The study of the drastic changes and the trajectory of technological progress over the last thirty years is both awe inspiring and confusing. The absolute personal involvement, some by choice, some by necessity of every level of society from the individual upward in the rapid change has modified every aspect of our lives. From communication to the stock market, from work to entertainment. The internet and the resulting changes are the equivalent of the printing press or radio’s impact on humanity. In some ways we adjust quickly. In others realization is slower and consequences can not only be positive but damaging. Life is a series of choices whose full ramifications are not always clear when the decision is made.
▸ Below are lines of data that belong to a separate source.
(** One extraction takes the first token of the split and leaves a stream
    with the same remaining non-empty tokens. *)
Lemma extract_split (s : string) :
  exists tail,
    split_commas s = fst (extract s) :: tail /\
    filter (fun t => negb (Str.empty t)) tail = nonempty_tokens (snd (extract s)) /\
    (String.length (snd (extract s)) <= String.length s)%nat.
Proof.
  induction s as [|c r (tail & Hsplit & Htail & Hlen)].
  - exists []. repeat split; trivial.
  - simpl. destruct (Ascii.eqb c ","%char).
    + exists (split_commas r). simpl. repeat split; trivial. lia.
    + rewrite Hsplit. destruct (extract r) as [tok rest]. simpl in *.
      exists tail. repeat split; trivial. lia.
Qed.

Lemma extract_shorter (c : ascii) (r : string) :
  (String.length (snd (extract (String c r))) <= String.length r)%nat.
Proof.
  simpl. destruct (Ascii.eqb c ","%char); simpl; [lia|].
  destruct (extract_split r) as (_ & _ & _ & Hlen).
  now destruct (extract r).
Qed.

Lemma nonempty_tokens_extract (s : string) :
  nonempty_tokens s
  = (kept (fst (extract s)) ++ nonempty_tokens (snd (extract s)))%list.
Proof.
  destruct (extract_split s) as (tail & Hsplit & Htail & _).
  unfold nonempty_tokens at 1. now rewrite Hsplit, nonempty_tokens_cons, Htail.
Qed.

(** With fuel above the length of the stream, the loop appends the non-empty
    tokens of the whole stream: the fuel is never what ends it. *)
Lemma loop_enough (fuel : nat) :
  forall (s : string) (vecTokens : list string),
    (String.length s < fuel)%nat ->
    loop fuel s vecTokens = (vecTokens ++ nonempty_tokens s)%list.
Proof.
  induction fuel as [|fuel IH]; intros s vecTokens Hfuel; [lia|].
  destruct s as [|c r].
  - simpl. now rewrite app_nil_r.
  - cbn [loop getline]. pose proof (extract_shorter c r) as Hlen.
    rewrite (nonempty_tokens_extract (String c r)).
    destruct (extract (String c r)) as [strToken rest]. cbn [fst snd] in *.
    rewrite IH by (simpl in Hfuel; lia).
    unfold kept. destruct (Str.empty strToken); trivial.
    now rewrite <- app_assoc.
Qed.

Lemma tokenise_spec (strMessageContent : string) :
  tokenise strMessageContent = nonempty_tokens strMessageContent.
Proof. unfold tokenise. now rewrite loop_enough by lia. Qed.

Lemma only_commas_no_token (payload : string) :
  only_commas payload = true -> nonempty_tokens payload = [].
Proof.
  unfold only_commas, nonempty_tokens.
  induction payload as [|c r IH]; simpl; trivial.
  intros [-> Hr]%andb_prop. simpl. auto.
Qed.

Lemma odd_size (n : nat) : negb (Nat.eqb (Nat.modulo n 2) 0) = Nat.odd n.
Proof.
  unfold Nat.odd. f_equal.
  destruct (Nat.even n) eqn:Heven.
  - apply Nat.even_spec in Heven as [k ->].
    now rewrite Nat.mul_comm, Nat.Div0.mod_mul.
  - apply Nat.eqb_neq. intros Hmod.
    apply Nat.Div0.mod_divides in Hmod as [k ->].
    now rewrite Nat.even_mul in Heven.
Qed.

End TokenFacts.

(** ** The branches of the dispatch *)

Module ListFacts.

Lemma firstn_app_firstn {A} (n : nat) (a b : list A) :
  firstn n (a ++ firstn n b) = firstn n (a ++ b).
Proof.
  rewrite !firstn_app, firstn_firstn. do 2 f_equal. lia.
Qed.

(** A property of lists proved two elements at a time. *)
Lemma pair_induction {A} (P : list A -> Prop) :
  P [] -> (forall x, P [x]) -> (forall x y l, P l -> P (x :: y :: l)) ->
  forall l, P l.
Proof.
  intros Hnil Hone Hstep l.
  assert (H : P l /\ forall x, P (x :: l)); [|apply H].
  induction l as [|y l [IH1 IH2]]; split; auto.
Qed.

End ListFacts.

Section Branches.

Context {double : Type}.
Variable stod : string -> Stoi.exception + double.
Variable put_double : double -> string.

#[local] Abbreviation parseCommand := (parseCommand stod put_double).
#[local] Abbreviation parseAll := (parseAll stod put_double).

Lemma number_opcode_length (op success invalid : string) :
  number_opcode op success invalid -> String.length op = 10%nat.
Proof. now destruct 1. Qed.

Lemma data_opcode_length (op : string) : data_opcode op -> String.length op = 10%nat.
Proof. unfold data_opcode. intuition (subst; reflexivity). Qed.

Lemma data_opcodeb_spec (op : string) : data_opcodeb op = true <-> data_opcode op.
Proof.
  unfold data_opcodeb, data_opcode.
  rewrite !orb_true_iff, !String.eqb_eq. tauto.
Qed.

(** An integer opcode: one line, decided by [stoi], and the record step. *)
Lemma parse_number (op success invalid payload : string) (h : History) :
  number_opcode op success invalid ->
  parseCommand (frame op payload) h
  = (print_number success invalid payload, updateHistory h op).
Proof.
  intros Hop. rewrite parseCommand_frame by eauto using number_opcode_length.
  now destruct Hop.
Qed.

Lemma print_number_ok (success invalid payload : string) (n : Z) :
  Stoi.stoi payload = inr n ->
  print_number success invalid payload = line (success ++ put_int n).
Proof.
  unfold print_number, line. intros ->. now rewrite !StrFacts.append_assoc.
Qed.

Lemma print_number_error (success invalid payload : string) (e : Stoi.exception) :
  Stoi.stoi payload = inl e ->
  print_number success invalid payload = line (invalid ++ payload).
Proof.
  unfold print_number, line. intros ->. now rewrite !StrFacts.append_assoc.
Qed.

(** The parameter list: silent on an odd number of tokens, the header and
    the pairs on an even one. *)
Lemma parse_fields (payload : string) (h : History) :
  parseCommand (frame "D_USR_FLD_" payload) h
  = if Nat.odd (List.length (nonempty_tokens payload)) then ("", h)
    else (line "Parameters:" ++ print_pairs stod put_double (nonempty_tokens payload),
          updateHistory h "D_USR_FLD_").
Proof.
  rewrite parseCommand_frame by reflexivity.
  unfold dispatch. cbn [String.eqb Ascii.eqb Bool.eqb].
  rewrite TokenFacts.odd_size, TokenFacts.tokenise_spec.
  destruct (Nat.odd _); trivial.
Qed.

Lemma parse_history (h : History) :
  parseCommand "HISTORY___#" h = (lines h, h).
Proof.
  change "HISTORY___#" with (frame "HISTORY___" "").
  rewrite parseCommand_frame by reflexivity.
  unfold dispatch. cbn [String.eqb Ascii.eqb Bool.eqb]. f_equal.
  induction h as [|op rest IH]; simpl; trivial.
  unfold line. now rewrite StrFacts.append_assoc, IH.
Qed.

(** Pairs whose names are all too long print one complaint each. *)
Lemma print_pairs_too_long (toks : list string) :
  forallb too_long (names toks) = true ->
  print_pairs stod put_double toks
  = lines (map (fun name => "Parameter name too long: " ++ name) (names toks)).
Proof.
  induction toks as [| |name value rest IH] using ListFacts.pair_induction;
    trivial.
  cbn [names forallb map lines print_pairs].
  intros [Hname Hrest]%andb_prop. rewrite IH by trivial.
  unfold print_pair. unfold too_long in Hname. rewrite Hname.
  unfold line. now rewrite !StrFacts.append_assoc.
Qed.

(** A recorded message puts its opcode at the front of the history. *)
Lemma recorded_step (msg : string * string) (h : History) :
  recorded msg = true ->
  snd (parseCommand (frame_msg msg) h) = updateHistory h (fst msg).
Proof.
  destruct msg as [op payload]. unfold recorded, frame_msg. cbn [fst snd].
  intros [Hop Hshape]%andb_prop. apply data_opcodeb_spec in Hop.
  destruct Hop as [->|[->|[->| ->]]].
  - now rewrite (parse_number _ _ _ _ _ number_run).
  - now rewrite (parse_number _ _ _ _ _ number_polar).
  - now rewrite parseCommand_frame by reflexivity.
  - rewrite parse_fields. simpl in Hshape.
    unfold Nat.odd. now rewrite Hshape.
Qed.

Lemma parseAll_recorded (msgs : list (string * string)) :
  forallb recorded msgs = true ->
  forall h, snd (parseAll (map frame_msg msgs) h)
            = fold_left updateHistory (map fst msgs) h.
Proof.
  induction msgs as [|msg rest IH]; intros Hall h; trivial.
  simpl in Hall. apply andb_prop in Hall as [Hmsg Hrest].
  cbn [map fold_left]. rewrite parseAll_cons. cbn [snd].
  now rewrite recorded_step, IH.
Qed.

End Branches.

Lemma fold_updateHistory (ops : list string) :
  forall h : History,
    (List.length h <= 5)%nat ->
    fold_left updateHistory ops h = firstn 5 (rev ops ++ h).
Proof.
  induction ops as [|op rest IH]; intros h Hlen.
  - cbn [fold_left rev app]. symmetry. now apply firstn_all2.
  - cbn [fold_left rev]. rewrite IH by now apply Ring.updateHistory_length.
    rewrite Ring.updateHistory_firstn by trivial.
    now rewrite ListFacts.firstn_app_firstn, <- app_assoc.
Qed.

(** * The claims of the specification *)

Section Claims.

Context {double : Type}.
Variable stod : string -> Stoi.exception + double.
Variable put_double : double -> string.

#[local] Abbreviation parseCommand := (parseCommand stod put_double).
#[local] Abbreviation parseAll := (parseAll stod put_double).

(** The two integer branches on any payload, which is how far the code is
    from the strict reading of C1.  For a well-framed [RUN_NO____] or
    [POLAR_NO__] message the success line is written exactly when the
    payload reads as [N] leniently, as [std::stoi] does: optional white
    space, an optional sign, at least one decimal digit, the run of digits
    having a value that fits an [int], whatever follows the digits being
    ignored.  A payload with no such reading gives the [Invalid ...] line
    with the whole payload.  One of the two always happens, and the opcode
    is recorded in both. *)
Theorem number_payload_lenient (op success invalid payload : string) (h : History) :
  number_opcode op success invalid ->
  (forall n, reads_as payload n ->
     parseCommand (frame op payload) h
     = (line (success ++ put_int n), updateHistory h op))
  /\ ((forall n, ~ reads_as payload n) ->
      parseCommand (frame op payload) h
      = (line (invalid ++ payload), updateHistory h op))
  /\ ((exists n, reads_as payload n) \/ (forall n, ~ reads_as payload n)).
Proof.
  intros Hop. rewrite (parse_number _ _ op success invalid) by trivial.
  repeat split.
  - intros n Hn%StoiFacts.reads_stoi. now rewrite (print_number_ok _ _ _ n).
  - intros [e He]%StoiFacts.stoi_throws. now rewrite (print_number_error _ _ _ e).
  - destruct (Stoi.stoi payload) as [e|n] eqn:Hstoi.
    + right. intros n Hn%StoiFacts.reads_stoi. congruence.
    + left. exists n. now apply StoiFacts.stoi_reads.
Qed.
Five Years Out has allowed me to play. Play with a technology only recently in its infancy but rapidly developing in function and form. Yes. I See simply interprets EEG data in a somewhat random manner, creating a unique pattern or signature for each user. It does not store data. Other platforms may. Consider that while you see yourself through the windows. Consider the convenience the technology will provide. Consider the little box you click on, the box that reads “I agree to the terms of the Service and Privacy Policy”. Consider it all... and watch yourself doing so.
Yes. I See interprets EEG data streamed through a MindSet headset. It brings in the EEG data at near real-time and plays with it, analyzing and crunching numbers into colors and patterns. The user controls it, concentrating, meditating, focused, or distracted. Visible, beautiful and public.
I dedicate this piece to my Dad, Charles Sparrow who started me on this path long before I realized it.
This work was featured as part of the short documentary Arrow Electronics - Five Years Out Project.